Regressei na semana passada de uma viagem aos Estados Unidos, onde passei alguns dias em Miami, para participar, pela oitava vez consecutiva, de um congresso regional de direito tributário organizado por diversas instituições internacionais, nomeadamente a American Bar Association (ABA), a International Bar Association (IBA), a International Fiscal Association (IFA) – U.S. Branch e o Tax Executives Institute.

Participar desse evento, que reúne operadores do direito tributário de diversos países das Américas do Sul, Norte e Central, além de alguns colegas da Europa, é sempre uma excelente oportunidade para trocar impressões e aprender as novidades em matéria tributária na região, além de, evidentemente, estreitar laços profissionais e de amizade com colegas de diversos países.

Dessa vez regressei muito desiludido. A decadência da América latina é flagrante. Os caminhos políticos adotados pela maioria dos países da região têm se mostrado equivocados em sua generalidade e, no campo do direito tributário, as soluções para financiar máquinas estatais invariavelmente inchadas e ineficientes têm sempre sido as mesmas: aumentos de impostos e perseguição implacável aos contribuintes.
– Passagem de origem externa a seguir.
(** * Document-Complexity: the scoring engine of [app.py]

    A shallow embedding of the table classifier
    ([calculate_table_complexity]), of the three format extractors and of
    the document scorer ([calculate_document_complexity]), followed by the
    properties established about them.

    Python values are modelled as follows.
    - [int] is [Z] (unbounded, as in Python).
    - [float] is IEEE 754 binary64: a finite float is the rational it
      denotes, and every operation rounds its exact result to nearest, ties
      to even ([B64.round]).
    - [str] is the list of its Unicode code points.
    - exceptions are values of [exn]; a call that may raise returns a
      [result].
    What the program takes from the Python runtime, from numpy and from the
    document parsers, and which is not part of the repository, is a
    [Variable] of the section that uses it. *)

From Stdlib Require Import ZArith QArith Qround Qabs Qpower Qreduction.
From Stdlib Require Import SpecFloat List Bool String Ascii Lia Lqa.
Import ListNotations.

(* ================================================================== *)
(** ** binary64 arithmetic *)

Module B64.

Definition prec : Z := 53.
Definition emin : Z := (-1074)%Z.

Open Scope Q_scope.

(** Nearest integer, ties to the even one. *)
Definition rne (x : Q) : Z :=
  let f := Qfloor x in
  match Qcompare (x - inject_Z f) (1 # 2) with
  | Lt => f
  | Gt => (f + 1)%Z
  | Eq => if Z.even f then f else (f + 1)%Z
  end.

(** [ilog2 x] is the integer [k] with [2^k <= x < 2^(k+1)], for [0 < x]. *)
Definition ilog2 (x : Q) : Z :=
  let k := (Z.log2 (Qnum x) - Z.log2 (Zpos (Qden x)))%Z in
  if Qle_bool (2 ^ k) x then k else (k - 1)%Z.

(** Exponent of the unit in the last place of [x]: 53 significant bits,
    and never below the subnormal exponent. *)
Definition expo (x : Q) : Z := Z.max (ilog2 (Qabs x) - (prec - 1)) emin.

(** The integer significand of the rounded [x]. *)
Definition mant (x : Q) : Z := rne (x / 2 ^ expo x).

(** The binary64 number nearest to [x], in lowest terms.  Overflow to
    infinity is left out: every magnitude rounded below is a ratio, a mean
    or a position of list lengths, or a sum of at most five weights. *)
Definition round (x : Q) : Q :=
  if Qeq_bool x 0 then 0
  else Qred (inject_Z (mant x) * 2 ^ expo x).

(** Correctly rounded square root of a non-negative rational: the
    significand is the integer square root of the scaled operand, moved up
    by one when the operand lies above the square of the midpoint. *)
Definition round_sqrt (x : Q) : Q :=
  if Qle_bool x 0 then 0
  else
    let e := (ilog2 x / 2 - (prec - 1))%Z in
    let y := x / 2 ^ (2 * e) in
    let m := Z.sqrt (Qfloor y) in
    let h := inject_Z m + (1 # 2) in
    let m' := match Qcompare y (h * h) with
              | Lt => m
              | Gt => (m + 1)%Z
              | Eq => if Z.even m then m else (m + 1)%Z
              end in
    Qred (inject_Z m' * 2 ^ e).

End B64.

(** A Python [float]: not-a-number, or a finite binary64 value.  The [int]
    operands of mixed arithmetic ([0], [1]) are the floats of the same
    value. *)
Inductive pyfloat : Type :=
| NaN
| Fin (q : Q).

Definition float_of_int (z : Z) : pyfloat := Fin (B64.round (inject_Z z)).

(** The float denoted by the decimal literal [n/d], e.g. [float_lit 4 10]
    for [0.4]. *)
Definition float_lit (n : Z) (d : positive) : pyfloat := Fin (B64.round (n # d)).

Definition fbinop (op : Q -> Q -> Q) (a b : pyfloat) : pyfloat :=
  match a, b with
  | Fin x, Fin y => Fin (B64.round (op x y))
  | _, _ => NaN
  end.

Definition fadd : pyfloat -> pyfloat -> pyfloat := fbinop Qplus.
Definition fsub : pyfloat -> pyfloat -> pyfloat := fbinop Qminus.
Definition fmul : pyfloat -> pyfloat -> pyfloat := fbinop Qmult.

(** Comparisons; any comparison with not-a-number is false. *)
Definition fle (a b : pyfloat) : bool :=
  match a, b with
  | Fin x, Fin y => Qle_bool x y
  | _, _ => false
  end.

Definition fgt (a b : pyfloat) : bool :=
  match a, b with
  | Fin x, Fin y => negb (Qle_bool x y)
  | _, _ => false
  end.

Definition fsqrt (a : pyfloat) : pyfloat :=
  match a with
  | Fin x => if Qle_bool 0 x then Fin (B64.round_sqrt x) else NaN
  | NaN => NaN
  end.

(* ================================================================== *)
(** ** Exceptions and results *)

(** The exceptions the modelled statements can raise.  [OtherError] stands
    for any other exception class, named: what a document parser raises, or
    a class a caller expects. *)
Inductive exn : Type :=
| AttributeError
| ZeroDivisionError
| IndexError
| UnboundLocalError
| OtherError (name : string).

Inductive result (A : Type) : Type :=
| Ok (a : A)
| Err (e : exn).

Arguments Ok {A} a.
Arguments Err {A} e.

Definition bind {A B : Type} (r : result A) (k : A -> result B) : result B :=
  match r with
  | Ok a => k a
  | Err e => Err e
  end.

Declare Scope res_scope.
Delimit Scope res_scope with res.
Notation "x <- e ;; k" := (bind e (fun x => k))
  (at level 61, e at next level, right associativity) : res_scope.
A desilusão com o Brasil acentua-se especialmente quando uma das primeiras declarações de nossa presidente que tomamos conhecimento é uma saudação à mandioca e um elogio à bola como marco evolutivo do homo e da mulher sapiens. O nonsense da fala da mulher sapiens definitivamente confirma que chegamos ao fundo do poço, que o país está mesmo no volume morto.

Como agudamente concluiu Fernando Gabeira em sua última coluna dominical no jornal O Globo: “O país precisa sair do volume morto, reencontrar um nível de crescimento, credibilidade no seu sistema político. Hoje o país é governado por um fantasma de bicicleta e um partido de míseros oportunistas, segundo seu próprio líder, chamado de Brahma pelas empreiteiras”.[1]

O reencontro da credibilidade em matéria fiscal passa necessariamente por uma profunda revisão da forma como têm ocorrido as autuações fiscais no Brasil, principalmente as ditas autuações bilionárias, implacavelmente dirigidas contra toda e qualquer operação realizada pelos maiores contribuintes.

Com efeito, nesse mesmo congresso de Miami foi, por inúmeras vezes, afirmado e reafirmado pelos tax executives que as maiores contingências fiscais das empresas multinacionais, no mundo inteiro, se encontram no Brasil.

São essas mesmas autuações bilionárias que ganharam as manchetes dos jornais por conta da operação zelotes, que paralisou o funcionamento do Conselho Administrativo de Recursos Fiscais (Carf).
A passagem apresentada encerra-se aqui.